#### Work order
Repeat every line of the material below exactly.
[[ Data for processing, beginning ]]
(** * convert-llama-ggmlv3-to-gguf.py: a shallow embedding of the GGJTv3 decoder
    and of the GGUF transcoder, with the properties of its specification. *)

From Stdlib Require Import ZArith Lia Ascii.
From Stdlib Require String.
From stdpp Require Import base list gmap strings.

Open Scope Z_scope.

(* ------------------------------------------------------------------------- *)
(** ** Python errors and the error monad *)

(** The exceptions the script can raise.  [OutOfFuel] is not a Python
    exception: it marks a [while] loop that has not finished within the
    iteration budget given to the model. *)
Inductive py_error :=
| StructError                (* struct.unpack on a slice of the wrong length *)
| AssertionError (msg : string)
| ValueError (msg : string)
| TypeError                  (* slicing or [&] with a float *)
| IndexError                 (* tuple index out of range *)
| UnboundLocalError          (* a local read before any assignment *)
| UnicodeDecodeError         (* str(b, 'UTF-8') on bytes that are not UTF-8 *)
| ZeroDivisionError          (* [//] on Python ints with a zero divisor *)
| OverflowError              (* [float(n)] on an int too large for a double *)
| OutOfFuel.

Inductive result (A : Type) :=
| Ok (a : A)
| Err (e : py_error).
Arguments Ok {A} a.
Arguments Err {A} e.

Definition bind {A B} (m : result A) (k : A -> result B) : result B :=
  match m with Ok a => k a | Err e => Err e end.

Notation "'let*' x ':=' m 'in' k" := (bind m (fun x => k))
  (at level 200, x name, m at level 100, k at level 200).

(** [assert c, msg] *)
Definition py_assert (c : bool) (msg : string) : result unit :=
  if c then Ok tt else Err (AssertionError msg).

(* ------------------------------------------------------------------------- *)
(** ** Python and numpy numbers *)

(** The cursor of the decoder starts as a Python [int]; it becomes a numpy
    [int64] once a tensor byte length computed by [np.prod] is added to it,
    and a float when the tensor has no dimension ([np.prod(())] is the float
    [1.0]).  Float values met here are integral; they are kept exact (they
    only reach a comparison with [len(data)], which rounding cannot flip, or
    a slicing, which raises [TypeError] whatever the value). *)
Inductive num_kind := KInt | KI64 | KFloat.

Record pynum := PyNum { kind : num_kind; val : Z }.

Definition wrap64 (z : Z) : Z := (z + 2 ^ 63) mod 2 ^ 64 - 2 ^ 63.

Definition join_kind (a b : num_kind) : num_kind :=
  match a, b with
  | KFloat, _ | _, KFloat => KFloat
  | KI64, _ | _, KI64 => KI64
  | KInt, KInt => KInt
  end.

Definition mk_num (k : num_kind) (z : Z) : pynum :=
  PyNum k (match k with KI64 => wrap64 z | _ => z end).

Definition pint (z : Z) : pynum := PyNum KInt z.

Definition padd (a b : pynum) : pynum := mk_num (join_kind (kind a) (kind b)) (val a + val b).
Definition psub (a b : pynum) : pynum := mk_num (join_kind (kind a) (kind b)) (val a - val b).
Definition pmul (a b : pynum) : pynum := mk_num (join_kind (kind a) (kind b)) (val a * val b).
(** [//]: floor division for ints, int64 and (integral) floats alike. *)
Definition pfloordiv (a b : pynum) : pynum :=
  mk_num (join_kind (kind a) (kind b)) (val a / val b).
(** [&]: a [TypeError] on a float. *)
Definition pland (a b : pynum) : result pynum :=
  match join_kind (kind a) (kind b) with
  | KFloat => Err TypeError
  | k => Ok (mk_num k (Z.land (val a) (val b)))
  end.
[[ Data for processing, end ]]
#### Exercise answer
(** * convert-llama-ggmlv3-to-gguf.py: a shallow embedding of the GGJTv3 decoder
    and of the GGUF transcoder, with the properties of its specification. *)

From Stdlib Require Import ZArith Lia Ascii.
From Stdlib Require String.
From stdpp Require Import base list gmap strings.

Open Scope Z_scope.

(* ------------------------------------------------------------------------- *)
(** ** Python errors and the error monad *)

(** The exceptions the script can raise.  [OutOfFuel] is not a Python
    exception: it marks a [while] loop that has not finished within the
    iteration budget given to the model. *)
Inductive py_error :=
| StructError                (* struct.unpack on a slice of the wrong length *)
| AssertionError (msg : string)
| ValueError (msg : string)
| TypeError                  (* slicing or [&] with a float *)
| IndexError                 (* tuple index out of range *)
| UnboundLocalError          (* a local read before any assignment *)
| UnicodeDecodeError         (* str(b, 'UTF-8') on bytes that are not UTF-8 *)
| ZeroDivisionError          (* [//] on Python ints with a zero divisor *)
| OverflowError              (* [float(n)] on an int too large for a double *)
| OutOfFuel.

Inductive result (A : Type) :=
| Ok (a : A)
| Err (e : py_error).
Arguments Ok {A} a.
Arguments Err {A} e.

Definition bind {A B} (m : result A) (k : A -> result B) : result B :=
  match m with Ok a => k a | Err e => Err e end.

Notation "'let*' x ':=' m 'in' k" := (bind m (fun x => k))
  (at level 200, x name, m at level 100, k at level 200).

(** [assert c, msg] *)
Definition py_assert (c : bool) (msg : string) : result unit :=
  if c then Ok tt else Err (AssertionError msg).

(* ------------------------------------------------------------------------- *)
(** ** Python and numpy numbers *)

(** The cursor of the decoder starts as a Python [int]; it becomes a numpy
    [int64] once a tensor byte length computed by [np.prod] is added to it,
    and a float when the tensor has no dimension ([np.prod(())] is the float
    [1.0]).  Float values met here are integral; they are kept exact (they
    only reach a comparison with [len(data)], which rounding cannot flip, or
    a slicing, which raises [TypeError] whatever the value). *)
Inductive num_kind := KInt | KI64 | KFloat.

Record pynum := PyNum { kind : num_kind; val : Z }.

Definition wrap64 (z : Z) : Z := (z + 2 ^ 63) mod 2 ^ 64 - 2 ^ 63.

Definition join_kind (a b : num_kind) : num_kind :=
  match a, b with
  | KFloat, _ | _, KFloat => KFloat
  | KI64, _ | _, KI64 => KI64
  | KInt, KInt => KInt
  end.

Definition mk_num (k : num_kind) (z : Z) : pynum :=
  PyNum k (match k with KI64 => wrap64 z | _ => z end).

Definition pint (z : Z) : pynum := PyNum KInt z.

Definition padd (a b : pynum) : pynum := mk_num (join_kind (kind a) (kind b)) (val a + val b).
Definition psub (a b : pynum) : pynum := mk_num (join_kind (kind a) (kind b)) (val a - val b).
Definition pmul (a b : pynum) : pynum := mk_num (join_kind (kind a) (kind b)) (val a * val b).
(** [//]: floor division for ints, int64 and (integral) floats alike. *)
Definition pfloordiv (a b : pynum) : pynum :=
  mk_num (join_kind (kind a) (kind b)) (val a / val b).
(** [&]: a [TypeError] on a float. *)
Definition pland (a b : pynum) : result pynum :=
  match join_kind (kind a) (kind b) with
  | KFloat => Err TypeError
  | k => Ok (mk_num k (Z.land (val a) (val b)))
  end.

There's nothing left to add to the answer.